You have to fetch the current price and add the desired profit, e.g. with using StockBarsRequest or StockLatestQuoteRequest.

Thank you for your reply

this is what i am currently doing.

request_params = StockLatestQuoteRequest(symbol_or_symbols=[str(Trade)],
timeframe=TimeFrame.Minute
)

                quotes = client.get_stock_latest_quote(request_params)

                MarketPrices = pd.DataFrame(quotes.values())

                BidAmount = str(MarketPrices.iloc[0, 3])
                AskAmount = str(MarketPrices.iloc[0, 6])

how do you know to use the Bid Price or the Ask Price when setting the take profit limit.?

This is the spread, I would take the average for calculation of the TP limit.

What i mean is,
sometimes the trade price is the Bid price, and other times the price is the ask price.
Is there a why to workout what the price is using on the Trade. Ie Ask or Bid.?
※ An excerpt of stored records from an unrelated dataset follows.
(** When the pattern can match in a way the continuation accepts, the
    matcher returns a match. *)
Lemma matches_rmatch (r : re) (s : string) (c : caps) (s' : string)
      (c' : caps) :
  matches r s c s' c' ->
  forall k, k s' c' <> None -> rmatch r s c k <> None.
Proof.
  induction 1 as [s c|p s c x s' Hnext Hp|lit s c
                  |r1 r2 s c s1 c1 s2 c2 _ IH1 _ IH2
                  |r1 r2 s c s' c' _ IH|r1 r2 s c s' c' _ IH
                  |r s c|r s c s1 c1 s2 c2 _ IH1 Hlt _ IH2
                  |i r s c s1 c1 _ IH];
    intros k Hk.
  - exact Hk.
  - now rewrite rmatch_chr, Hnext, Hp.
  - now rewrite rmatch_str_app.
  - cbn [rmatch]. apply IH1. now apply IH2.
  - cbn [rmatch]. pose proof (IH k Hk) as Hl.
    now destruct (rmatch r1 s c k).
  - cbn [rmatch]. destruct (rmatch r1 s c k); [discriminate|].
    now apply IH.
  - rewrite rmatch_star.
    now destruct (rmatch r s c _).
  - rewrite rmatch_star.
    match goal with
    | |- match ?body with _ => _ end <> None => destruct body eqn:Hbody
    end; [discriminate|].
    exfalso. revert Hbody. apply IH1.
    apply Nat.ltb_lt in Hlt. rewrite Hlt. now apply IH2.
  - cbn [rmatch]. now apply IH.
Qed.

(** When every way the continuation accepts leads to the same result,
    and there is one, the matcher returns that result. *)
Lemma rmatch_determined (r : re) (s : string) (c : caps)
      (k : string -> caps -> option (string * caps))
      (target : string * caps) :
  (exists s' c', matches r s c s' c' /\ k s' c' <> None) ->
  (forall s' c' res,
      matches r s c s' c' -> k s' c' = Some res -> res = target) ->
  rmatch r s c k = Some target.
Proof.
  intros [s' [c' [Hm Hk]]] Hall.
  destruct (rmatch r s c k) as [res|] eqn:Hr.
  - destruct (rmatch_matches r _ _ _ _ Hr) as [s1 [c1 [Hm1 Hk1]]].
    now rewrite (Hall s1 c1 res Hm1 Hk1).
  - exfalso. exact (matches_rmatch r s c s' c' Hm k Hk Hr).
Qed.

(** No way to match, no match. *)
Lemma rmatch_none_of (r : re) (s : string) (c : caps)
      (k : string -> caps -> option (string * caps)) :
  (forall s' c' res, matches r s c s' c' -> k s' c' = Some res -> False) ->
  rmatch r s c k = None.
Proof.
  intros Hall. destruct (rmatch r s c k) as [res|] eqn:Hr; [|reflexivity].
  destruct (rmatch_matches r _ _ _ _ Hr) as [s1 [c1 [Hm1 Hk1]]].
  now destruct (Hall s1 c1 res Hm1 Hk1).
Qed.

Lemma matches_str_inv (lit s : string) (c : caps) (s' : string) (c' : caps) :
  matches (Str lit) s c s' c' -> s = lit ++ s' /\ c' = c.
Proof. intros H. inversion H; subst. now split. Qed.

Lemma matches_seq_inv (r1 r2 : re) (s : string) (c : caps) (s2 : string)
      (c2 : caps) :
  matches (Seq r1 r2) s c s2 c2 ->
  exists s1 c1, matches r1 s c s1 c1 /\ matches r2 s1 c1 s2 c2.
Proof. intros H. inversion H; subst. eauto. Qed.
Lemma bracket_pairs_found :
  Forall plainBracket brs ->
  exists BPfront,
    getBracketLocPairs src (length pre) (length brs) =
    Ok (BPfront ++ [(p1f, p1s); (p2f, p2s)]) /\
    length BPfront = length front.
Proof.
  intros Hall.
  exists (bracketLocs (length pre) front). split.
  - change (pre ++ declText brs ++ post)
      with (pre ++ [] ++ declText brs ++ post).
    rewrite (getBracketLocPairs_shape brs pre [] post Hall) by (intros []).
    f_equal. rewrite bracketLocs_app. simpl length.
    rewrite Nat.add_0_r. f_equal. simpl.
    rewrite !length_app.
    rewrite !Nat.add_assoc. reflexivity.
  - apply length_bracketLocs.
Qed.

Lemma merged_split (NewStr : Text) :
  pre ++ declText (front ++ [(seg1, NewStr)]) ++ seg2 ++ post =
  H ++ "["%char :: NewStr ++ "]"%char :: seg2 ++ post.
Proof.
  rewrite declText_app.
  unfold declText, bracketText. simpl.
  repeat (rewrite <- app_assoc; simpl). reflexivity.
Qed.

Lemma slots_after_removal :
  applyEdit (single src) (RemoveText p2f p2s) =
  single (H ++ ["["%char]) ++ single c1 ++ single ["]"%char] ++
  (single seg2 ++ repeat [] (S (S (length c2))) ++ single post).
Proof.
  rewrite src_split.
  replace (H ++ "["%char :: c1 ++ "]"%char :: seg2 ++
           "["%char :: c2 ++ "]"%char :: post)
    with ((H ++ "["%char :: c1 ++ "]"%char :: seg2) ++
          "["%char :: c2 ++ "]"%char :: post)
    by (repeat (rewrite <- app_assoc; simpl); reflexivity).
  rewrite removeLast_slots.
  - replace (H ++ "["%char :: c1 ++ "]"%char :: seg2)
      with ((H ++ ["["%char]) ++ c1 ++ ["]"%char] ++ seg2)
      by (repeat (rewrite <- app_assoc; simpl); reflexivity).
    rewrite !single_app. repeat (rewrite <- app_assoc; simpl). reflexivity.
  - rewrite !length_app. simpl.
    rewrite length_app. simpl. lia.
  - reflexivity.
Qed.

Lemma render_decl_removed :
  render src [RemoveText p2f p2s] =
  pre ++ declText (front ++ [(seg1, c1)]) ++ seg2 ++ post.
Proof.
  unfold render. cbn [fold_left]. rewrite slots_after_removal.
  rewrite merged_split.
  rewrite !concat_app, !concat_single, concat_blank. simpl.
  repeat (rewrite <- app_assoc; simpl). reflexivity.
Qed.

Lemma render_decl_merged (NewStr : Text) :
  render src [RemoveText p2f p2s;
              ReplaceText (p1f + 1) (p1s - 1) NewStr] =
  pre ++ declText (front ++ [(seg1, NewStr)]) ++ seg2 ++ post.
Proof.
  unfold render. cbn [fold_left]. rewrite slots_after_removal.
  rewrite replaceSec_concat.
  - rewrite merged_split.
    rewrite !concat_app, !concat_single, concat_blank. reflexivity.
  - reflexivity.
  - reflexivity.
Qed.

Variables (VD : VarDecl) (st : Pass) (tfront : list Ty).
Variables (SecTy LastElem : Ty) (dk : Z).

Hypothesis Hloc : getLocation VD = length pre.
Hypothesis Hplain : Forall plainBracket brs.
Hypothesis Hlayers :
  arrayLayers (getType VD) = tfront ++ [SecTy; ConstantArrayTy LastElem dk].
Hypothesis Hdim : length tfront = length front.

Lemma rewriteOneVarDecl_steps :
  rewriteOneVarDecl src VD st =
  let st1 := emit (RemoveText p2f p2s) st in
  if negb (isIncompleteArrayType SecTy) then
    _ <- TransAssert (isConstantArrayType SecTy) "Non ConstantArrayType!" ;;
    let st2 := setArraySz (getConstArraySize SecTy) st1 in
    Ok (emit (ReplaceText (p1f + 1) (p1s - 1)
                (decimal (MachineInt.to_unsigned
                            (MachineInt.to_unsigned dk * ArraySz st2))))
             st2)
  else Ok st1.
Proof.
  unfold rewriteOneVarDecl, getArrayDimensionAndTypes.
  rewrite arrayLayers_isArrayType by (rewrite Hlayers; destruct tfront; discriminate).
  cbn [TransAssert bind].
  rewrite Hlayers, Hloc.
  replace (length (tfront ++ [SecTy; ConstantArrayTy LastElem dk]))
    with (length brs)
    by (rewrite !length_app; simpl; lia).
  destruct (bracket_pairs_found Hplain) as (BPfront & HBP & HBPlen).
  rewrite HBP. cbn [bind].
  replace (1 <? length (BPfront ++ [(p1f, p1s); (p2f, p2s)]))%nat with true
    by (symmetry; apply Nat.ltb_lt; rewrite length_app; simpl; lia).
  cbn [TransAssert bind].
  rewrite !rev_app_distr. simpl rev. cbn [app nth].
  cbn [isConstantArrayType TransAssert bind getConstArraySize fst snd].
  reflexivity.
Qed.

End DeclarationText.

(** ** What the rewrite of expressions leaves alone *)

Lemma emit_frame (ed : Edit) (st : Pass) :
  ArraySz (emit ed st) = ArraySz st /\
  TheVarDecl (emit ed st) = TheVarDecl st.
Proof. split; reflexivity. Qed.

Lemma rewriteSubscriptExpr_frame
      (src : Text) (IdxExprs : list Expr) (st st' : Pass) :
  rewriteSubscriptExpr src IdxExprs st = Ok st' ->
  ArraySz st' = ArraySz st /\ TheVarDecl st' = TheVarDecl st.
Proof.
  unfold rewriteSubscriptExpr.
  destruct IdxExprs as [ | LastE [ | SecE rest]]; intros H;
    try (injection H as <-; split; reflexivity).
  inv_bind H. unfold removeArraySubscriptExpr in Ha.
  destruct (getSourceRange LastE) as [b e].
  inv_bind Ha. inv_bind Ha. injection Ha as <-.
  unfold replaceExpr in H. destruct (getSourceRange SecE) as [b' e'].
  destruct (isIntegerExpr LastE && isIntegerExpr SecE).
  - inv_bind H. inv_bind H. injection H as <-. split; reflexivity.
  - injection H as <-. split; reflexivity.
Qed.

Lemma handleOneArraySubscriptExpr_frame
      (src : Text) (ASE : Expr) (st st' : Pass) :
  handleOneArraySubscriptExpr src ASE st = Ok st' ->
  ArraySz st' = ArraySz st /\ TheVarDecl st' = TheVarDecl st.
Proof.
  unfold handleOneArraySubscriptExpr. intros H.
  destruct ASE as [ | | | | | R T b i | | ];
    try (injection H as <-; split; reflexivity).
  destruct (negb (isScalarType T) && negb (isStructureType T) &&
            negb (isUnionType T));
    [injection H as <-; split; reflexivity | ].
  destruct (getBaseExprAndIdxExprs (ArraySubscriptExpr R T b i))
    as [BaseE IdxExprs].
  destruct (length IdxExprs <=? 1)%nat;
    [injection H as <-; split; reflexivity | ].
  destruct BaseE as [ | | | | R' [VD | ] | | | ];
    try (injection H as <-; split; reflexivity).
  destruct (match TheVarDecl st with
            | Some T0 => Nat.eqb (getCanonicalDecl VD) T0
            | None => false
            end).
  - apply (rewriteSubscriptExpr_frame src IdxExprs). exact H.
  - injection H as <-. split; reflexivity.
Qed.

(** Walking an expression changes neither the cached extent nor the
    target: only a declaration rewrite writes the cache. *)
Lemma TraverseStmt_frame (src : Text) (E : Expr) : forall st st',
  TraverseStmt src E st = Ok st' ->
  ArraySz st' = ArraySz st /\ TheVarDecl st' = TheVarDecl st.
Proof.
  induction E; intros st st' H; cbn [TraverseStmt] in H;
    try (injection H as <-; split; reflexivity);
    try (eapply IHE; exact H).
  - inv_bind H. inv_bind H.
    apply handleOneArraySubscriptExpr_frame in Ha.
    apply IHE1 in Ha0. apply IHE2 in H.
    destruct Ha as [A1 A2], Ha0 as [B1 B2], H as [C1 C2].
    split; congruence.
  - inv_bind H. apply IHE1 in Ha. apply IHE2 in H.
    destruct Ha as [A1 A2], H as [C1 C2]. split; congruence.
Qed.

(** ** Candidates are counted once *)

Lemma candidatesFrom_fresh (TU : list Node) : forall seen,
  NoDup (candidatesFrom seen TU) /\
  forall C, In C (candidatesFrom seen TU) -> ~ In C seen.
Proof.
  induction TU as [ | [VD | E] rest IH]; intros seen; simpl.
  - split; [constructor | intros C []].
  - destruct (admitted VD); simpl; [ | apply IH].
    destruct (existsb (Nat.eqb (getCanonicalDecl VD)) seen) eqn:Hseen;
      simpl; [apply IH | ].
    destruct (IH (getCanonicalDecl VD :: seen)) as [Hnd Hfresh].
    split.
    + constructor; [ | exact Hnd].
      intros Hin. apply (Hfresh _ Hin). left. reflexivity.
    + intros C [<- | Hin].
      * intros Hin. 
        assert (existsb (Nat.eqb (getCanonicalDecl VD)) seen = true).
        { apply existsb_exists. exists (getCanonicalDecl VD).
          split; [exact Hin | apply Nat.eqb_refl]. }
        congruence.
      * intros Hs. apply (Hfresh _ Hin). right. exact Hs.
  - apply IH.
Qed.

Lemma candidates_NoDup (TU : list Node) : NoDup (candidates TU).
Proof. apply candidatesFrom_fresh. Qed.

(** * The claims *)

Import Scenario.




(** C2, as amended: for a target declaration whose brackets are not
    nested, with dimension extents [d0, ..., dk] (k >= 1) of which the last
    is fixed, one declaration rewrite deletes the last bracket pair and, when
    the second-to-last dimension is fixed, replaces the contents of the
    second-to-last brackets by the decimal text of [d(k-1) * dk] reduced
    modulo 2^32 (the product is computed in [unsigned]); all other brackets
    keep their text, so the declarator has exactly one bracket pair less.
    When the second-to-last dimension is incomplete, its bracket keeps its
    text and no product is computed. *)
Theorem declaration_rewrite_merges :
  forall (pre post seg1 c1 seg2 c2 : Text) (front : list (Text * Text))
         (VD : VarDecl) (st : Pass) (tfront : list Ty)
         (SecTy LastElem : Ty) (dk : Z),
    let brs := front ++ [(seg1, c1); (seg2, c2)] in
    let src := pre ++ declText brs ++ post in
    getLocation VD = length pre ->
    Forall plainBracket brs ->
    arrayLayers (getType VD) =
      tfront ++ [SecTy; ConstantArrayTy LastElem dk] ->
    length tfront = length front ->
    TheRewriter st = [] ->
    (forall e d, SecTy = ConstantArrayTy e d ->
       exists st',
         rewriteOneVarDecl src VD st = Ok st' /\
         render src (TheRewriter st') =
           pre ++ declText (front ++ [(seg1, decimal ((d * dk) mod 2 ^ 32))])
               ++ seg2 ++ post /\
         length (front ++ [(seg1, decimal ((d * dk) mod 2 ^ 32))]) =
           (length brs - 1)%nat /\
         ArraySz st' = d mod 2 ^ 32) /\
    (forall e, SecTy = IncompleteArrayTy e ->
       exists st',
         rewriteOneVarDecl src VD st = Ok st' /\
         render src (TheRewriter st') =
           pre ++ declText (front ++ [(seg1, c1)]) ++ seg2 ++ post /\
         ArraySz st' = ArraySz st).
Proof.
  intros pre post seg1 c1 seg2 c2 front VD st tfront SecTy LastElem dk
         brs src Hloc Hplain Hlayers Hdim Hrw.
  pose proof (rewriteOneVarDecl_steps pre post seg1 c1 seg2 c2 front VD st
                tfront SecTy LastElem dk Hloc Hplain Hlayers Hdim) as Hsteps.
  cbv zeta in Hsteps. fold brs in Hsteps. fold src in Hsteps.
  split.
  - intros e d ->. simpl in Hsteps.
    eexists. split; [exact Hsteps | ].
    unfold emit, setArraySz. simpl. rewrite Hrw. simpl.
    split; [ | split].
    + unfold src, brs. rewrite render_decl_merged.
      unfold MachineInt.to_unsigned, MachineInt.UINT_RANGE.
      rewrite <- Z.mul_mod by lia. rewrite (Z.mul_comm dk d). reflexivity.
    + unfold brs. rewrite !length_app. simpl. lia.
    + reflexivity.
  - intros e ->. simpl in Hsteps.
    eexists. split; [exact Hsteps | ].
    unfold emit. simpl. rewrite Hrw. simpl.
    split; [ | reflexivity].
    unfold src, brs. apply render_decl_removed.
Qed.

Lemma declaration_rewrite_merges_witness :
  (forall e d, int34 = ConstantArrayTy e d ->
     exists st',
       rewriteOneVarDecl (txt "int a[2][3][4];") a234 (initialPass 0) =
         Ok st' /\
       render (txt "int a[2][3][4];") (TheRewriter st') =
         txt "int " ++
         declText ([(txt "a", txt "2")] ++
                   [([], decimal ((d * 4) mod 2 ^ 32))]) ++ [] ++ txt ";" /\
       length ([(txt "a", txt "2")] ++ [([], decimal ((d * 4) mod 2 ^ 32))]) =
         (length ([(txt "a", txt "2")] ++ [([], txt "3"); ([], txt "4")]) - 1)%nat /\
       ArraySz st' = d mod 2 ^ 32) /\
  (forall e, int34 = IncompleteArrayTy e ->
     exists st',
       rewriteOneVarDecl (txt "int a[2][3][4];") a234 (initialPass 0) =
         Ok st' /\
       render (txt "int a[2][3][4];") (TheRewriter st') =
         txt "int " ++ declText ([(txt "a", txt "2")] ++ [([], txt "3")])
             ++ [] ++ txt ";" /\
       ArraySz st' = ArraySz (initialPass 0)).
Proof.
  apply (declaration_rewrite_merges
           (txt "int ") (txt ";") [] (txt "3") [] (txt "4")
           [(txt "a", txt "2")] a234 (initialPass 0) [int234] int34
           BuiltinTy 4).
  - reflexivity.
  - repeat constructor; unfold noChar; simpl; intros H;
      repeat match goal with
             | H : _ \/ _ |- _ => destruct H as [H | H]
             end; try discriminate H; try contradiction.
  - reflexivity.
  - reflexivity.
  - reflexivity.
Defined.

(** C2, as stated, fails where the product of the two extents leaves the
    range of [unsigned]: [char a[65536][65536];] is rewritten to
    [char a[0];], not to [char a[4294967296];]. *)
Lemma declaration_product_wraps :
  (exists st,
     runPass srcBig 1 false false 0 [DeclNode aBig] = Ok st /\
     render srcBig (TheRewriter st) = txt "char a[0];") /\
  ~ (exists st,
       runPass srcBig 1 false false 0 [DeclNode aBig] = Ok st /\
       render srcBig (TheRewriter st) = txt "char a[4294967296];").
Proof.
  split.
  - eexists. split; vm_compute; reflexivity.
  - intros (st & Hrun & Hr).
    vm_compute in Hrun. injection Hrun as <-.
    vm_compute in Hr. discriminate Hr.
Qed.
Maybe just use the last close price from StockBarsRequest,

@RobDineen You asked

sometimes the trade price is the Bid price, and other times the price is the ask price.
Is there a why to workout what the price is using on the Trade. Ie Ask or Bid.?

A ‘bid’ is simply an open limit buy order which someone has placed. A ‘ask’ is simply an open limit sell order which someone has placed. The quotes which Alpaca displays are NBBO quotes and are the best reported/displayed limit orders across all trading venues. When a market order is submitted, you can think of it as being ‘matched’ to one of these limit orders (a market buy is ‘matched’ to a limit sell, and a market sell is ‘matched’ to a limit buy). Technically, orders aren’t usually physically paired like this but this is the net effect. This is the reason market buy orders generally fill at the ‘ask’ price and market sell orders fill at the ‘bid’ price.

If the question was referring to an historical trade, and asking if that trade was driven by a market buy or sell, and therefore did it trade at the bid or the ask, there isn’t any positive way to determine that.